EXERCISE DETAILS. Starting with the line that contains "Lemma encode_decode q" and stopping after the line that contains "destruct (dumps_object_head [kv", copy the entries below exactly. Include nothing else.

─── DATA LISTING

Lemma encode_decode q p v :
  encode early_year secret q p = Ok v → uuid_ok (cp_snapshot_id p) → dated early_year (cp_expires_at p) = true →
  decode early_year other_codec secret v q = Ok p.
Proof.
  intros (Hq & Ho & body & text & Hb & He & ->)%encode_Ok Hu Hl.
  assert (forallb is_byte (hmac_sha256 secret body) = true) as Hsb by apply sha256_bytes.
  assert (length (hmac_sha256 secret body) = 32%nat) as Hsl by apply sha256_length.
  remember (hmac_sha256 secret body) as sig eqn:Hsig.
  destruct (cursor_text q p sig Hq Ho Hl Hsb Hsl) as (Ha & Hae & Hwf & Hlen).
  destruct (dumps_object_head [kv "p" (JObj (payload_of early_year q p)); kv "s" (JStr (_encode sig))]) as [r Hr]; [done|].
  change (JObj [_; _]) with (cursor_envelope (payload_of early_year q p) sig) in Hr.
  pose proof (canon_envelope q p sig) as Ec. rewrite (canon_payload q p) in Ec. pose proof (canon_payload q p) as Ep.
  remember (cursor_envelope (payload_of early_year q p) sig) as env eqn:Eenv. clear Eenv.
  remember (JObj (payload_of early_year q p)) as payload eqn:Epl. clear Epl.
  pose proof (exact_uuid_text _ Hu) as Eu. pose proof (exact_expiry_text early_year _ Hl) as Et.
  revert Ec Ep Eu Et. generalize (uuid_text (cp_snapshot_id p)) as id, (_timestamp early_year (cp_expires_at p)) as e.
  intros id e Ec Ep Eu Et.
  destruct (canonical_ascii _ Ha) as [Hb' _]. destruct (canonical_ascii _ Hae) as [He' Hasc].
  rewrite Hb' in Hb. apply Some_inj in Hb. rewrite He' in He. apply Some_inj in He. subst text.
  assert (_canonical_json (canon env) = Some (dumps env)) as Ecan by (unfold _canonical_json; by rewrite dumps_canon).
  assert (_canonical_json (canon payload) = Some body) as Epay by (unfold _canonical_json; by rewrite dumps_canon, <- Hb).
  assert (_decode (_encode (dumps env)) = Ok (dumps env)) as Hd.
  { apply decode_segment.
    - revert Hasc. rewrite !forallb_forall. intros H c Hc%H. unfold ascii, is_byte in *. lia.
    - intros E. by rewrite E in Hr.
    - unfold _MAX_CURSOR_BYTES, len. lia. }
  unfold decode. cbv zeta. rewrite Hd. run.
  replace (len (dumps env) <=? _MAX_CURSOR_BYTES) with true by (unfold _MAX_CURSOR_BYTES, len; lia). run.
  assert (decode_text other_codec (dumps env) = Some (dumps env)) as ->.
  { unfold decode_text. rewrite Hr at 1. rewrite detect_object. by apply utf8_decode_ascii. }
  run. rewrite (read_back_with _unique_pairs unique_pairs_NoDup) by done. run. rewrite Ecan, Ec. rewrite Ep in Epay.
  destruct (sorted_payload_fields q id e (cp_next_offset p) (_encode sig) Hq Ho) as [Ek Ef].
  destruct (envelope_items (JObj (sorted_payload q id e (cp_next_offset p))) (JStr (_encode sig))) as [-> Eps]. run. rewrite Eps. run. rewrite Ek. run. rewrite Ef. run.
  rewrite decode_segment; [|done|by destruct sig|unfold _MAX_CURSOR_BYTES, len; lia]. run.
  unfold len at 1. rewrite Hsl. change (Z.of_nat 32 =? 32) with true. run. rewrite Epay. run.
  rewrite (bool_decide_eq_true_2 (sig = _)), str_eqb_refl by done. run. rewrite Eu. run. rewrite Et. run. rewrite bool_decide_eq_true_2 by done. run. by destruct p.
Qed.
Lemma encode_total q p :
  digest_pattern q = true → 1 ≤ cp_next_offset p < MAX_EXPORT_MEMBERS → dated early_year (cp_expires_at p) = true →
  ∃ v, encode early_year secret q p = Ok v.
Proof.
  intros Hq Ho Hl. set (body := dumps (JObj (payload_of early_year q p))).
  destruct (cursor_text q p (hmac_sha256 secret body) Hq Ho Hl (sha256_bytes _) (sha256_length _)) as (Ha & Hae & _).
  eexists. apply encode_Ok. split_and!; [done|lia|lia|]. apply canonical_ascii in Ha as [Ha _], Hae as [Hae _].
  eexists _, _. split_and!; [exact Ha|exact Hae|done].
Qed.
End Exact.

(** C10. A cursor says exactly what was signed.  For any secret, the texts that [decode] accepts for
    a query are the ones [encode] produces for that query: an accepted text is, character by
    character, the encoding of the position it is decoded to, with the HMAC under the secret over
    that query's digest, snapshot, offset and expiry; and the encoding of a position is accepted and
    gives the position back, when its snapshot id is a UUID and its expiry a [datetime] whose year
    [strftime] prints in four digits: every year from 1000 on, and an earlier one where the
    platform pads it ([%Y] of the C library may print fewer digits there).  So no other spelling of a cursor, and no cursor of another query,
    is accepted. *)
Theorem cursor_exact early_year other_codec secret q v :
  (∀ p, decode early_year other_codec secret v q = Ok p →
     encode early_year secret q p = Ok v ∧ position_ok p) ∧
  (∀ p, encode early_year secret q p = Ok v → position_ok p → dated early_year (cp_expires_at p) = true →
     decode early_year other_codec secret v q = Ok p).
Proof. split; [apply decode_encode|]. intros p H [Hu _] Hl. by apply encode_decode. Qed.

──────
─── DATA LISTING

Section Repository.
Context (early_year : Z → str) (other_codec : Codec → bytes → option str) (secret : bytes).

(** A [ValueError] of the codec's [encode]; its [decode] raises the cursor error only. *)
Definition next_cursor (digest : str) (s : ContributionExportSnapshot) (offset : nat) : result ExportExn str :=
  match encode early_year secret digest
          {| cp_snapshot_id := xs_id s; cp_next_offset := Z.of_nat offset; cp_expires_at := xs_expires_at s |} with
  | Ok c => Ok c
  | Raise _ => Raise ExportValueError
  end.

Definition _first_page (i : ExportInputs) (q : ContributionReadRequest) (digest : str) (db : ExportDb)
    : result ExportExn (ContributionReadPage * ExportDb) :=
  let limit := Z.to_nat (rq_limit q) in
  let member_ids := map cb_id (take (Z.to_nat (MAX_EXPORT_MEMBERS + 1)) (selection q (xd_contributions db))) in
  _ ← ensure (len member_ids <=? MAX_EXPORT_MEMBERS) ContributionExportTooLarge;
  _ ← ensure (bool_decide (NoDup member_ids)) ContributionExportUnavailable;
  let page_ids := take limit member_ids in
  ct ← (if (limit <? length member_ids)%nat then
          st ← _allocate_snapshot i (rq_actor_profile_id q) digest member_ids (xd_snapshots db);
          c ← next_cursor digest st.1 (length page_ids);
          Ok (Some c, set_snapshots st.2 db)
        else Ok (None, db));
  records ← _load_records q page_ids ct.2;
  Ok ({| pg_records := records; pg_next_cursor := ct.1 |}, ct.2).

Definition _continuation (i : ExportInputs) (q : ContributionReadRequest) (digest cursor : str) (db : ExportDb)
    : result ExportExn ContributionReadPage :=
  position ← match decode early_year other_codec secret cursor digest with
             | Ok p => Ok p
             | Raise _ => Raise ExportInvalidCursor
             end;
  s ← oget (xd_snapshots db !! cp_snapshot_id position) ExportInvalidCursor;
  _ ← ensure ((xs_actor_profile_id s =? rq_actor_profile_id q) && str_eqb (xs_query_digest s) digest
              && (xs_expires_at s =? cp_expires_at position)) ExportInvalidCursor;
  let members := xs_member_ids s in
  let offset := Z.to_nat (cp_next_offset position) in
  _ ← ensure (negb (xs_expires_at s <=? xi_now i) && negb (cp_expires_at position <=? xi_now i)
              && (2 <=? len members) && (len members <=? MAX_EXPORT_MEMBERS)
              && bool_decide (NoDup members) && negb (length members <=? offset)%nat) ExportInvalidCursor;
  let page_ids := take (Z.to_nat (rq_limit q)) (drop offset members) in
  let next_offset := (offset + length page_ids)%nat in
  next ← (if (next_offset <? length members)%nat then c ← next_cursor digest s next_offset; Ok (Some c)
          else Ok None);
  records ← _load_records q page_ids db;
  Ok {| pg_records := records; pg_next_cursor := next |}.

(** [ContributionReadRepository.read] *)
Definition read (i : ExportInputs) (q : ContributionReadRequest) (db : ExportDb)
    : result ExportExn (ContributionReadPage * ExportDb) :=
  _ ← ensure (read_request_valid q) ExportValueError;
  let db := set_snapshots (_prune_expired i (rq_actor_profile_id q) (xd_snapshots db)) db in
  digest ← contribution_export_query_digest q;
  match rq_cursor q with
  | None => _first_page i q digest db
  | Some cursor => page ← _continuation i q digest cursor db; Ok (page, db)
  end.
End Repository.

──────
─── DATA LISTING

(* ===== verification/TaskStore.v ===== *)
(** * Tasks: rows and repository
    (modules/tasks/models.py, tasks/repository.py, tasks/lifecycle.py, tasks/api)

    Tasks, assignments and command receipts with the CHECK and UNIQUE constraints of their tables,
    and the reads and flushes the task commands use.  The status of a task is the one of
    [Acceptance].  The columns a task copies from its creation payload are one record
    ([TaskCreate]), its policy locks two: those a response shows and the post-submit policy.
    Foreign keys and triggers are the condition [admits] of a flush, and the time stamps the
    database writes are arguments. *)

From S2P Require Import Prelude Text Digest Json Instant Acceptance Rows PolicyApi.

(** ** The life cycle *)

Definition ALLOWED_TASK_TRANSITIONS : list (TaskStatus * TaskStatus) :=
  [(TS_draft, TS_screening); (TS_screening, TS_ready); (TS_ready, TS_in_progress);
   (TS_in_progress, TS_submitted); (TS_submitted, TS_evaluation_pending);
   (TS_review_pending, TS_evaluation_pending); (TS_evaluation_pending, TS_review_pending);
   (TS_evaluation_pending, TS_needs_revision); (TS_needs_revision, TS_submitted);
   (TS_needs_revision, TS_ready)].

──────

RESPONSE AREA.
Lemma encode_decode q p v :
  encode early_year secret q p = Ok v → uuid_ok (cp_snapshot_id p) → dated early_year (cp_expires_at p) = true →
  decode early_year other_codec secret v q = Ok p.
Proof.
  intros (Hq & Ho & body & text & Hb & He & ->)%encode_Ok Hu Hl.
  assert (forallb is_byte (hmac_sha256 secret body) = true) as Hsb by apply sha256_bytes.
  assert (length (hmac_sha256 secret body) = 32%nat) as Hsl by apply sha256_length.
  remember (hmac_sha256 secret body) as sig eqn:Hsig.
  destruct (cursor_text q p sig Hq Ho Hl Hsb Hsl) as (Ha & Hae & Hwf & Hlen).
  destruct (dumps_object_head [kv "p" (JObj (payload_of early_year q p)); kv "s" (JStr (_encode sig))]) as [r Hr]; [done|].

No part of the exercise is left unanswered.